The SMART train won voter approval in November and service could begin in 2014. The southern terminus is in Larkspur near the ferry terminal and there are stops in Novato and San Rafael.
“There is going to be development one way or the other,” said John Schlag, president of Sustainable Novato. “But you have to put it into places that reduce the impact of greenhouse gases and create a more livable community. It’s not just the train, but the bike and pedestrian path along the rail that will have a great impact on global warming.”
Last August, Gov. Arnold Schwarzenegger signed into law SB 375, which aims to cut greenhouse gases by discouraging sprawl and dependence on car travel. The land-use law will set the tone for how the state grows in the coming decades, and the Bay Area is beginning to wrestle with the challenge.
The report details areas of downtown Novato that could be transformed.

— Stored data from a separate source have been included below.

(** [SaturatedRun.final_config] is documented as the configuration the run ended at.
    It is the one before the last saturated step: the quiescence certificate of the
    run is about another configuration, and its check refuses [final_config]. *)
Lemma final_config_not_terminal :
  match @run_saturated demo_hash (λ s, s) unit demo_keyer (@demo_pres demo_hash) demo_budget demo_exec tt with
  | Done (run, _) =>
    match stop run with
    | StopQuiescent cert => final_config run = demo_exec ∧ journal_len (journal run) = 1 ∧
        @check_quiescence_certificate demo_hash cert (@demo_pres demo_hash) (final_config run) (steps (journal run)) =
          CheckUnknown ConfigMismatch
    | _ => False
    end
  | _ => False
  end.
Proof.
  destruct (@run_saturated demo_hash (λ s, s) unit demo_keyer (@demo_pres demo_hash) demo_budget demo_exec tt)
    as [[run ks]| |] eqn:E; [|vm_compute in E; discriminate E..].
  vm_compute in E. injection E as <- _. vm_compute. auto.
Qed.

(** [SaturatedRun.costs] is documented as one longer than [visible] unless the run took
    no steps. A run stopped by the visible budget has as many costs as observations. *)
Lemma costs_as_many_as_visible :
  match @run_saturated demo_hash (λ s, s) unit demo_keyer (@real_pres demo_hash) (mkBudget 5 5 1) demo_exec tt with
  | Done (run, _) => length (costs run) = 1 ∧ length (visible run) = 1
  | _ => False
  end.
Proof. vm_compute. auto. Qed.

(** adequacy.rs documents [sat_step] as total. It panics when the policy handle was not
    interned and the frontier is empty. *)
Lemma sat_step_not_total :
  @sat_step demo_hash (λ s, s) unit demo_keyer (@demo_pres demo_hash) (mkExec (mkHandle 1) (mkHandle 9) (mkDigest [])) 0
    demo_budget tt = Panicked.
Proof. vm_compute. reflexivity. Qed.
Lemma naive_view_elem ps adm W policy history c :
  c ∈ naive_view_over ps adm W policy history ↔
  ∃ w, w ∈ W ∧ c ∈ cand ps adm (mkExec w policy history).
Proof.
  unfold naive_view_over. setoid_rewrite <-(elem_set_iter W).
  enough (∀ out, c ∈ fold_left (λ out w, out ∪ cand ps adm (mkExec w policy history)) (set_iter W) out ↔
    c ∈ out ∨ ∃ w, w ∈ set_iter W ∧ c ∈ cand ps adm (mkExec w policy history)) as Hout.
  { rewrite Hout, elem_of_empty. tauto. }
  induction (set_iter W) as [|w l IH]; intros out; cbn [fold_left].
  - split; [by left|]. by intros [?|(? & ?%elem_of_nil & _)].
  - rewrite IH, elem_of_union. setoid_rewrite elem_of_cons. naive_solver.
Qed.

Section routing.
Context {T : Type} `{IncrementalWitnessIndex T}.

(** What the footprint index says about provider [i]. *)
Definition indexed (ps : list T) (i : nat) (h : Handle) : Prop :=
  ∃ p set, ps !! i = Some p ∧ footprint p = Configs set ∧ h ∈ set.
Definition unskippable (ps : list T) (i : nat) : Prop :=
  ∃ p, ps !! i = Some p ∧ footprint p = AllConfigs.
(** The audit does not look at the witness. Take any step the audit accepts and
    any other witness identity: with the log digest recomputed for it, the step is
    accepted again, and an [Audited] judgement that passes the elaboration gate is
    published for a witness that is not the composition of the replayed generators. *)
Theorem audit_ignores_witness `{Blake3} step context registry semantics (w : WitnessId) :
  chain_ok (decomposition step) → auditable step context registry semantics →
  let d := decomposition step in
  let forged := committed_step (key step) d (step_src step) (step_dst step) w context in
  ∃ a, audit_step forged context registry semantics = Some (ResAudited a) ∧
    step_witness forged = w ∧
    proposition (audited a) = realizes_proposition (mkRealizes w (step_src step) (step_dst step)) ∧
    is_ok (audited_source_verify (audited a) (SSettlement (verified a))) = true.
Proof.
  intros Hd (Hv & _ & Hs & Ht & Hf) d forged.
  exists (audit_artifacts forged context registry semantics).
  split; [apply audit_artifacts_unique; [exact Hd|]; split; [|done]; by split_and!|].
  split_and!; [done|done|].
  unfold audited_source_verify. rewrite decide_False by (intros Hn; by apply Hn).
  destruct (check_route_spec AuditChecker Audited
    (SSettlement (verified (audit_artifacts forged context registry semantics))))
    as [[? _]|[(_ & _ & r & ->)|(_ & Hb & _)]]; [done| |destruct Hb; left; by eexists].
  cbn -[decide support_evidence_id]. by rewrite decide_False by (intros Hn; by apply Hn).
Qed.
(* ===== verification/AuditBundle.v ===== *)
(** The settlement audit-input bundle (src/crates/soc-core/src/audit_bundle.rs).

    A bundle carries a journal and its receipts to a verifier. Decoding runs under
    [AuditDecodeLimits], whose cumulative counters ([&mut usize] in the code) are passed
    in and returned; [charge] is their checked addition and bound. A reader of a nested
    frame is a reader of its own. Lengths and counts are [Z], a [usize] has 64 bits. *)
From S2P Require Import Prelude IntCodec Canon CanonLaws Witness Encoding Parsing Calendar Outcome.
From S2P Require Import Derivation Publication Settlement Journal Commit Auditing.

Definition BUNDLE_MARKER_V1 : string := "brix.soc.audit-input-bundle".
Definition BUNDLE_VERSION_V1 : Z := 1.
Definition BUNDLE_PROFILE_V1 : string := "brix.soc.audit-input-bundle@1".

Definition usize_max : Z := 2^64 - 1.

Record AuditDecodeLimits : Type := mkLimits {
  max_total_bundle_bytes : Z;
  max_steps : Z;
  max_entry_bytes : Z;
  max_receipt_bytes : Z;
  max_generators_per_step : Z;
  max_configs_per_step : Z;
  max_cumulative_links : Z;
  max_cumulative_framed_bytes : Z
}.

(** [AuditDecodeLimits::strict], the default. *)
Definition strict : AuditDecodeLimits := {|
  max_total_bundle_bytes := 64 * 1024 * 1024;
  max_steps := 100000;
  max_entry_bytes := 1024 * 1024;
  max_receipt_bytes := 1024 * 1024;
  max_generators_per_step := 4096;
  max_configs_per_step := 4097;
  max_cumulative_links := 1000000;
  max_cumulative_framed_bytes := 64 * 1024 * 1024
|}.

(** * Errors *)

Inductive BundleDecodeError : Type :=
  | TotalBundleBytesExceeded (limit found : Z)
  | StepsExceeded (limit found : Z)
  | EntryBytesExceeded (limit found : Z)
  | ReceiptBytesExceeded (limit found : Z)
  | GeneratorsPerStepExceeded (limit found : Z)
  | ConfigsPerStepExceeded (limit found : Z)
  | CumulativeLinksExceeded (limit found : Z)
  | CumulativeFramedBytesExceeded (limit found : Z)
  | CumulativeLinksOverflow
  | CumulativeFramedBytesOverflow
  | CountOverflow
  | BundleBadMarker
  | BundleUnknownVersion (v : Z)
  | BundleUnknownProfile
  | BadDigestLength (n : Z)
  | ObservationNotDerived (found : Z)
  | ConfigGeneratorMismatch (generators configs : Z)
  | OrdinalMismatch (expected found : Z)
  | TrailingBytesInEntry
  | BundleTrailingBytes
  | BundleUnexpectedEof
  | BundleNonMinimalInt
  | BundleBadLength.

(** [From<CanonError>]. *)
Definition from_canon (e : CanonError) : BundleDecodeError :=
  match e with
  | UnexpectedEof => BundleUnexpectedEof
  | NonMinimalInt => BundleNonMinimalInt
  | BadLength => BundleBadLength
  end.

Inductive SnapshotValidationError : Type :=
  | SnapshotOrdinalMismatch (expected found : Z)
  | PrefixDigestMismatch (ordinal : Z) (expected found : Digest)
  | FinalChainDigestMismatch (expected found : Digest)
  | SnapshotDecomposition (e : DecompositionError).

Inductive BundleProducerError : Type :=
  | StepAuditUnknown (ordinal : Z) (reason : string)
  | ProducerObservationNotDerived (ordinal : Z) (found : Outcome)
  | ChainDigestMismatch (expected recomputed : Digest)
  | ProducerLimitExceeded (e : BundleDecodeError).

Inductive BundleCheckError : Type :=
  | SnapshotValidation (e : SnapshotValidationError)
  | CheckReceipt (ordinal : Z) (error : ReceiptError)
  | CheckDecomposition (ordinal : Z) (error : DecompositionError)
  | CheckLimitExceeded (e : BundleDecodeError).

(** * The bundle *)

(** The transport projection of a committed step: no verification tag. *)
Record RecordedStepMaterialV1 : Type := mkMaterial {
  m_key : Key;
  m_observation : Observation;
  m_generators : list GeneratorId;
  m_configs : list ConfigId;
  m_src : ConfigId;
  m_dst : ConfigId;
  m_witness : WitnessId
}.

Definition to_committed_step (m : RecordedStepMaterialV1) : result DecompositionError CommittedStep :=
  d ← recorded (m_generators m) (m_configs m);
  Ok (mkCommitted (m_key m) (m_observation m) d (m_src m) (m_dst m) (m_witness m)).

(** [From<&CommittedStep>]. *)
Definition material_of (step : CommittedStep) : RecordedStepMaterialV1 :=
  mkMaterial (key step) (observation step) (generators (decomposition step)) (configs (decomposition step))
    (step_src step) (step_dst step) (step_witness step).

#[export] Instance Canonical_Material : Canonical RecordedStepMaterialV1 := λ m w,
  w |> canon_write (m_key m) |> canon_write (m_observation m)
    |> write_list (canon_bytes <$> m_generators m) |> write_list (canon_bytes <$> m_configs m)
    |> canon_write (m_src m) |> canon_write (m_dst m) |> canon_write (m_witness m).

Record Entry : Type := mkEntry {
  e_ordinal : Z;
  prefix_digest : Digest;
  step_material : RecordedStepMaterialV1;
  e_receipt_bytes : bytes
}.

#[export] Instance Canonical_Entry : Canonical Entry := λ e w,
  w |> write_uint (e_ordinal e) |> write_bytes (as_bytes (prefix_digest e))
    |> canon_write (step_material e) |> write_bytes (e_receipt_bytes e).

Record SettlementAuditInputBundleV1 : Type := mkBundle {
  b_context : ContextId;
  b_entries : list Entry;
  final_chain_digest : Digest
}.

#[export] Instance Canonical_Bundle : Canonical SettlementAuditInputBundleV1 := λ b w,
  w |> write_bytes (bytes_of_string BUNDLE_MARKER_V1) |> write_uint BUNDLE_VERSION_V1
    |> write_str (bytes_of_string BUNDLE_PROFILE_V1) |> canon_write (b_context b)
    |> write_list (canon_bytes <$> b_entries b) |> write_bytes (as_bytes (final_chain_digest b)).

(** [SettlementAuditInputBundleIdV1::of]. *)
Definition bundle_id `{Blake3} (b : SettlementAuditInputBundleV1) : Digest := digest_of Value (canon_bytes b).

(** * Decoding *)

Abbreviation BundleReader := (ST CanonReader BundleDecodeError).

(** [checked_add] on a counter, then its bound. *)
Definition charge (overflow : BundleDecodeError) (exceeded : Z → Z → BundleDecodeError) (max counter n : Z) :
    result BundleDecodeError Z :=
  let total := (counter + n)%Z in
  if decide (usize_max < total)%Z then Err overflow
  else if decide (max < total)%Z then Err (exceeded max total)
  else Ok total.

Definition charge_framed : Z → Z → Z → result BundleDecodeError Z :=
  charge CumulativeFramedBytesOverflow CumulativeFramedBytesExceeded.
Definition charge_links : Z → Z → Z → result BundleDecodeError Z :=
  charge CumulativeLinksOverflow CumulativeLinksExceeded.

Definition blen (b : bytes) : Z := Z.of_nat (length b).

(** [bytes.try_into()] of a digest. *)
Definition to_array (b : bytes) : result BundleDecodeError Digest :=
  if decide (length b = 32) then Ok (mkDigest b) else Err (BadDigestLength (blen b)).

(** A frame, charged to the framed bytes before anything else. *)
Definition read_framed (max framed : Z) : BundleReader (bytes * Z) :=
  b ← read_as from_canon read_bytes;
  framed ← ST_lift (charge_framed max framed (blen b));
  mret (b, framed).

Definition read_digest_framed (framed max : Z) : BundleReader (Digest * Z) :=
  '(b, framed) ← read_framed max framed;
  d ← ST_lift (to_array b);
  mret (d, framed).

(** The item is itself a frame within a frame. *)
Definition read_id_from_list_item (framed max : Z) : BundleReader (Digest * Z) :=
  '(item, framed) ← read_framed max framed;
  '(b, framed) ← ST_lift (read_all (read_framed max framed) TrailingBytesInEntry item);
  d ← ST_lift (to_array b);
  mret (d, framed).

(** The loop over [count] items, with the counter. *)
Fixpoint read_ids (max : Z) (count : nat) (framed : Z) : BundleReader (list Digest * Z) :=
  match count with
  | O => mret ([], framed)
  | S n =>
    '(d, framed) ← read_id_from_list_item framed max;
    '(l, framed) ← read_ids max n framed;
    mret (d :: l, framed)
  end.

(** [usize::try_from] of a [u64] count. *)
Definition read_count : BundleReader Z :=
  n ← read_as from_canon read_uint;
  if decide (usize_max < n)%Z then ST_throw CountOverflow else mret n.

Section limits.
Context (limits : AuditDecodeLimits).
Abbreviation framed_max := (max_cumulative_framed_bytes limits).

(** [RecordedStepMaterialV1::decode]: the material and the two counters. *)
Definition decode_material (links framed : Z) : BundleReader (RecordedStepMaterialV1 * Z * Z) :=
  phase ← read_as from_canon read_uint;
  priority ← read_as from_canon read_uint;
  '(tiebreak, framed) ← read_digest_framed framed framed_max;
  outcome_ordinal ← read_as from_canon read_uint;
  if decide (outcome_ordinal ≠ 2)%Z then ST_throw (ObservationNotDerived outcome_ordinal) else
  '(judgement, framed) ← read_digest_framed framed framed_max;
  g_count ← read_count;
  if decide (max_generators_per_step limits < g_count)%Z
  then ST_throw (GeneratorsPerStepExceeded (max_generators_per_step limits) g_count) else
  links ← ST_lift (charge_links (max_cumulative_links limits) links g_count);
  '(gs, framed) ← read_ids framed_max (Z.to_nat g_count) framed;
  c_count ← read_count;
  if decide (max_configs_per_step limits < c_count)%Z
  then ST_throw (ConfigsPerStepExceeded (max_configs_per_step limits) c_count) else
  if decide (c_count ≠ g_count + 1)%Z then ST_throw (ConfigGeneratorMismatch g_count c_count) else
  '(cs, framed) ← read_ids framed_max (Z.to_nat c_count) framed;
  '(src, framed) ← read_digest_framed framed framed_max;
  '(dst, framed) ← read_digest_framed framed framed_max;
  '(witness, framed) ← read_digest_framed framed framed_max;
  mret (mkMaterial (mkKey phase priority tiebreak) (mkObservation Derived judgement)
          (mkId <$> gs) (mkId <$> cs) (mkId src) (mkId dst) (mkId witness), links, framed).

(** The fields of an entry, inside its frame. *)
Definition decode_entry_fields (expected links framed : Z) : BundleReader (Entry * Z * Z) :=
  ordinal ← read_as from_canon read_uint;
  if decide (ordinal ≠ expected)%Z then ST_throw (OrdinalMismatch expected ordinal) else
  '(prefix, framed) ← read_digest_framed framed framed_max;
  '(m, links, framed) ← decode_material links framed;
  receipt ← read_as from_canon read_bytes;
  if decide (max_receipt_bytes limits < blen receipt)%Z
  then ST_throw (ReceiptBytesExceeded (max_receipt_bytes limits) (blen receipt)) else
  framed ← ST_lift (charge_framed framed_max framed (blen receipt));
  mret (mkEntry ordinal prefix m receipt, links, framed).

(** [Entry::decode]. *)
Definition decode_entry (expected links framed : Z) : BundleReader (Entry * Z * Z) :=
  frame ← read_as from_canon read_bytes;
  if decide (max_entry_bytes limits < blen frame)%Z
  then ST_throw (EntryBytesExceeded (max_entry_bytes limits) (blen frame)) else
  framed ← ST_lift (charge_framed framed_max framed (blen frame));
  ST_lift (read_all (decode_entry_fields expected links framed) TrailingBytesInEntry frame).

Fixpoint decode_entries (count : nat) (i links framed : Z) : BundleReader (list Entry * Z * Z) :=
  match count with
  | O => mret ([], links, framed)
  | S n =>
    '(e, links, framed) ← decode_entry i links framed;
    '(l, links, framed) ← decode_entries n (i + 1) links framed;
    mret (e :: l, links, framed)
  end.

Definition decode_bundle_fields : BundleReader SettlementAuditInputBundleV1 :=
  '(marker, framed) ← read_framed framed_max 0;
  if decide (marker ≠ bytes_of_string BUNDLE_MARKER_V1) then ST_throw BundleBadMarker else
  version ← read_as from_canon read_uint;
  if decide (version ≠ BUNDLE_VERSION_V1) then ST_throw (BundleUnknownVersion version) else
  '(profile, framed) ← read_framed framed_max framed;
  if decide (profile ≠ bytes_of_string BUNDLE_PROFILE_V1) then ST_throw BundleUnknownProfile else
  '(context, framed) ← read_digest_framed framed framed_max;
  steps_count ← read_count;
  if decide (max_steps limits < steps_count)%Z
  then ST_throw (StepsExceeded (max_steps limits) steps_count) else
  '(entries, _, framed) ← decode_entries (Z.to_nat steps_count) 0 0 framed;
  '(final, _) ← read_digest_framed framed framed_max;
  mret (mkBundle (mkId context) entries final).

Definition decode_audit_input_bundle_v1 (b : bytes) : result BundleDecodeError SettlementAuditInputBundleV1 :=
  if decide (max_total_bundle_bytes limits < blen b)%Z
  then Err (TotalBundleBytesExceeded (max_total_bundle_bytes limits) (blen b))
  else read_all decode_bundle_fields BundleTrailingBytes b.

(** * Limits on a typed bundle *)

(** The loop body of [validate_bundle_limits]: the counters after an entry. *)
Definition validate_entry (links framed : Z) (entry : Entry) : result BundleDecodeError (Z * Z) :=
  let m := step_material entry in
  if decide (outcome_class (m_observation m) ≠ Derived)
  then Err (ObservationNotDerived (ordinal (outcome_class (m_observation m)))) else
  let g_count := Z.of_nat (length (m_generators m)) in
  if decide (max_generators_per_step limits < g_count)%Z
  then Err (GeneratorsPerStepExceeded (max_generators_per_step limits) g_count) else
  links ← charge_links (max_cumulative_links limits) links g_count;
  let c_count := Z.of_nat (length (m_configs m)) in
  if decide (max_configs_per_step limits < c_count)%Z
  then Err (ConfigsPerStepExceeded (max_configs_per_step limits) c_count) else
  if decide (c_count ≠ g_count + 1)%Z then Err (ConfigGeneratorMismatch g_count c_count) else
  if decide (max_receipt_bytes limits < blen (e_receipt_bytes entry))%Z
  then Err (ReceiptBytesExceeded (max_receipt_bytes limits) (blen (e_receipt_bytes entry))) else
  let entry_len := blen (canon_bytes entry) in
  if decide (max_entry_bytes limits < entry_len)%Z
  then Err (EntryBytesExceeded (max_entry_bytes limits) entry_len) else
  framed ← charge_framed framed_max framed entry_len;
  framed ← charge_framed framed_max framed 32;
  framed ← charge_framed framed_max framed 32;
  framed ← charge_framed framed_max framed 32;
  if decide (usize_max < g_count * (34 + 32))%Z then Err CumulativeFramedBytesOverflow else
  framed ← charge_framed framed_max framed (g_count * (34 + 32));
  if decide (usize_max < c_count * (34 + 32))%Z then Err CumulativeFramedBytesOverflow else
  framed ← charge_framed framed_max framed (c_count * (34 + 32));
  framed ← charge_framed framed_max framed 96;
  framed ← charge_framed framed_max framed (blen (e_receipt_bytes entry));
  Ok (links, framed).

Fixpoint validate_entries (links framed : Z) (entries : list Entry) : result BundleDecodeError (Z * Z) :=
  match entries with
  | [] => Ok (links, framed)
  | e :: l => '(links, framed) ← validate_entry links framed e; validate_entries links framed l
  end.

Definition validate_bundle_limits (b : SettlementAuditInputBundleV1) : result BundleDecodeError unit :=
  let n := Z.of_nat (length (b_entries b)) in
  if decide (max_steps limits < n)%Z then Err (StepsExceeded (max_steps limits) n) else
  framed ← charge_framed framed_max 0 (blen (bytes_of_string BUNDLE_MARKER_V1));
  framed ← charge_framed framed_max framed (blen (bytes_of_string BUNDLE_PROFILE_V1));
  framed ← charge_framed framed_max framed 32;
  '(_, framed) ← validate_entries 0 framed (b_entries b);
  framed ← charge_framed framed_max framed 32;
  let total := blen (canon_bytes b) in
  if decide (max_total_bundle_bytes limits < total)%Z
  then Err (TotalBundleBytesExceeded (max_total_bundle_bytes limits) total) else
  Ok tt.

Definition encode_audit_input_bundle_v1 (b : SettlementAuditInputBundleV1) : result BundleDecodeError bytes :=
  _ ← validate_bundle_limits b; Ok (canon_bytes b).
End limits.
(* ===== verification/BundleCheck.v ===== *)
(** Snapshots, verification and production of audit-input bundles
    (src/crates/soc-core/src/audit_bundle.rs).

    A snapshot is valid when it folds from the empty history to its final digest; a bundle
    is accepted when every receipt is reproduced by the audit; the producer emits the bundle
    of a journal whose every step audits. *)
From S2P Require Import Prelude IntCodec Canon CanonLaws Witness Encoding Parsing Calendar Outcome.
From S2P Require Import Derivation Publication Settlement Journal Commit Auditing AuditBundle BundleCodec.

Section bundle.
Context `{Blake3}.
Implicit Types (b : SettlementAuditInputBundleV1) (limits : AuditDecodeLimits).

(** The loop of [validate_audit_input_bundle_snapshot_v1]. *)
Fixpoint snapshot_from (i : Z) (chain : History) (entries : list Entry) : result SnapshotValidationError History :=
  match entries with
  | [] => Ok chain
  | e :: l =>
    if decide (e_ordinal e ≠ i) then Err (SnapshotOrdinalMismatch i (e_ordinal e)) else
    if decide (prefix_digest e ≠ h_digest chain)
    then Err (PrefixDigestMismatch (e_ordinal e) (h_digest chain) (prefix_digest e)) else
    step ← map_err SnapshotDecomposition (to_committed_step (step_material e));
    snapshot_from (i + 1) (append chain step) l
  end.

“Adding homes along Grant Avenue and Redwood Boulevard will provide nearby customers for local businesses, and could support additional stores in the area,” according to the study. “Creating homes that are affordable to local workers would also help reduce long commutes and enable people to live in the community they serve.”
“I am thrilled by this report,” said Phyllis Faber, longtime Marin environmentalist. “I think it’s terribly exciting and very necessary. There is a lot of in-fill opportunity in Marin.”
Larkspur is also primed for “smart” growth. In addition to the train it already has a ferry terminal and commute boat service that is becoming more popular. The report argues the more transit available, the fewer car trips that will be needed.
“There is no way to reverse climate change without going after how we get around,” Merchant said. “The most effective way to do that is to let people who live in Marin work in Marin. That means more workforce housing in the county. People such as nurses, who take care of our community, can’t afford live in it. There is a way to put in more housing while maintaining the character of these towns.”